Check each line of the records for "macro"; collect those that have it.

(Dataset entries)
►

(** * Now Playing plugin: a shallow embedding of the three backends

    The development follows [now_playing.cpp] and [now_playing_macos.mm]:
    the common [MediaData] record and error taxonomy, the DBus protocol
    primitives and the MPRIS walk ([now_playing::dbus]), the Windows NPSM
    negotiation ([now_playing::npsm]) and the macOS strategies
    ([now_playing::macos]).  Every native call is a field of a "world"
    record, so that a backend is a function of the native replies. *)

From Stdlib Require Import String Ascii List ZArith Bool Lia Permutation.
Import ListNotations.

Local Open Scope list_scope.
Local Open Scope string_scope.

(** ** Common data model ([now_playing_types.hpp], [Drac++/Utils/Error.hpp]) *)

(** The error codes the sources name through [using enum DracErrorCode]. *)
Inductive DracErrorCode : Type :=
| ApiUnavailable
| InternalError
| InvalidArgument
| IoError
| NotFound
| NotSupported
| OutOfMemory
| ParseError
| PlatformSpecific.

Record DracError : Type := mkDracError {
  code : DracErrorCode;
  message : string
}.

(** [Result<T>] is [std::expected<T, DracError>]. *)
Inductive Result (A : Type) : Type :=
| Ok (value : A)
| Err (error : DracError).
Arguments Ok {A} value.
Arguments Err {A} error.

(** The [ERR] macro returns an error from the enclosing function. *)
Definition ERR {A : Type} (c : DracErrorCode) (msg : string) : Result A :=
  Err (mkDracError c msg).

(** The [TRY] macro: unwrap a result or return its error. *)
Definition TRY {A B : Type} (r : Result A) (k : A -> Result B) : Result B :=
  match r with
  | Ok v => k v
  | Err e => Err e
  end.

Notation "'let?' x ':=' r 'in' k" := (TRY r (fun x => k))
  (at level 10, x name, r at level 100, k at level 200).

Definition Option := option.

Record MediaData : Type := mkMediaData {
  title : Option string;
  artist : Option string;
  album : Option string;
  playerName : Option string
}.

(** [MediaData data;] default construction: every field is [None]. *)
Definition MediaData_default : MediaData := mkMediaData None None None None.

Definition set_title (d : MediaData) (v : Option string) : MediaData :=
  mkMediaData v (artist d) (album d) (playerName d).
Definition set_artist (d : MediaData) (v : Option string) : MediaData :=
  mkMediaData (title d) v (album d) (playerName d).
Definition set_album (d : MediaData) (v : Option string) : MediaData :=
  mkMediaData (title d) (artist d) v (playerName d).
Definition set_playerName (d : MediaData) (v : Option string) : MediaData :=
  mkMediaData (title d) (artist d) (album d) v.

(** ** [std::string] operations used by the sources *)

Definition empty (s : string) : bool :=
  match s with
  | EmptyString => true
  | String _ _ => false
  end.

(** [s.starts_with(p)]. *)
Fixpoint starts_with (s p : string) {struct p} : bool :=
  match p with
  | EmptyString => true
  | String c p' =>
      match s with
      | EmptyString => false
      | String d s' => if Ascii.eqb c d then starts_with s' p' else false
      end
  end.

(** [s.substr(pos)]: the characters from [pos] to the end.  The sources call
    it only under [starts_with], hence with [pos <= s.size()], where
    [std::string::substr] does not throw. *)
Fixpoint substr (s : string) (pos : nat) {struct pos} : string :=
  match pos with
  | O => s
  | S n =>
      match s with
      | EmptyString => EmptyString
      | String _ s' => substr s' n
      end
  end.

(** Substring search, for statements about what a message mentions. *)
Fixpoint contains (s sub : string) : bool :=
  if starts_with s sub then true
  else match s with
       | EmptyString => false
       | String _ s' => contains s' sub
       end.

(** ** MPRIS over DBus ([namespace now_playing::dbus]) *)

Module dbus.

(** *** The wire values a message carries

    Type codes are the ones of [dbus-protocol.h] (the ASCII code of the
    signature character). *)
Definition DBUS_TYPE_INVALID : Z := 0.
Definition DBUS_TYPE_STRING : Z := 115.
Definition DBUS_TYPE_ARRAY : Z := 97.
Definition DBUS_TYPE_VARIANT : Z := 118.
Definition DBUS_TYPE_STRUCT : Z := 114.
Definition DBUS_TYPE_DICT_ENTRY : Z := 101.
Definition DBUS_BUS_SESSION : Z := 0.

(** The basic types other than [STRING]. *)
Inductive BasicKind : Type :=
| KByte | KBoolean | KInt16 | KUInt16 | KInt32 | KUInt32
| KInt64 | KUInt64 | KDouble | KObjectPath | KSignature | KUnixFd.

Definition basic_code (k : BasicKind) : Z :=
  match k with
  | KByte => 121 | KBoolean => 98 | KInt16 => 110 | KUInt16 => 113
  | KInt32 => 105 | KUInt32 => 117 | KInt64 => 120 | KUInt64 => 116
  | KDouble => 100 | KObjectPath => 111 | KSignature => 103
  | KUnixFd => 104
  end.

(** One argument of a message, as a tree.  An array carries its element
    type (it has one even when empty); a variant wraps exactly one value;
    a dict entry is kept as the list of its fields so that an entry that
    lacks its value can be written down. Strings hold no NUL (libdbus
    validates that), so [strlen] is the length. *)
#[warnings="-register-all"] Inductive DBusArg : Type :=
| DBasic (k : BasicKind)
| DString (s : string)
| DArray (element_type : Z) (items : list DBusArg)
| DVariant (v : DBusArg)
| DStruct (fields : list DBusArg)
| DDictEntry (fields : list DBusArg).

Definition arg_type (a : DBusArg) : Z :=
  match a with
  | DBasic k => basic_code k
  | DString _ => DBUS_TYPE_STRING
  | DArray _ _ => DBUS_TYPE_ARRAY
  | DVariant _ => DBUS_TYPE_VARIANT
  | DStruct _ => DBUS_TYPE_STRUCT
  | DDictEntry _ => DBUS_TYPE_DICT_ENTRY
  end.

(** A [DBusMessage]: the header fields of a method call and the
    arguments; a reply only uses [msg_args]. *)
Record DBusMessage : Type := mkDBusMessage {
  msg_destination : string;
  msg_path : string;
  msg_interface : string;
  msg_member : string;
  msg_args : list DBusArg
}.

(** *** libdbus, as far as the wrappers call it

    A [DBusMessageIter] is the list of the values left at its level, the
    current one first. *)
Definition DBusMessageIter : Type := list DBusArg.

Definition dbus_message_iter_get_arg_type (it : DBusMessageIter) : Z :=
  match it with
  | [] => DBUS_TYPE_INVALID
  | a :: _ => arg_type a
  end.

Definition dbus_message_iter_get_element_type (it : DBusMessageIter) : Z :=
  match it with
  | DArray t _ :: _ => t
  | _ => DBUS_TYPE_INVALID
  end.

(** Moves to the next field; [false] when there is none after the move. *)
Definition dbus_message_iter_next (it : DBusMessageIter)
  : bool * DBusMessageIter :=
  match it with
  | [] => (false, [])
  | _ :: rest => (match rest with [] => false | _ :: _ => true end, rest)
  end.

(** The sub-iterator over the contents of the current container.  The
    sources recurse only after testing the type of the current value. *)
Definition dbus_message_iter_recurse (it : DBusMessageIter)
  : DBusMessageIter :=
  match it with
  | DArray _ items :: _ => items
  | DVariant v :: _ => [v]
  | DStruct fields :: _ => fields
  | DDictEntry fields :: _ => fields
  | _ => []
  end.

◄

**RESULT FOR THIS EXERCISE:**
(** The [ERR] macro returns an error from the enclosing function. *)
(** The [TRY] macro: unwrap a result or return its error. *)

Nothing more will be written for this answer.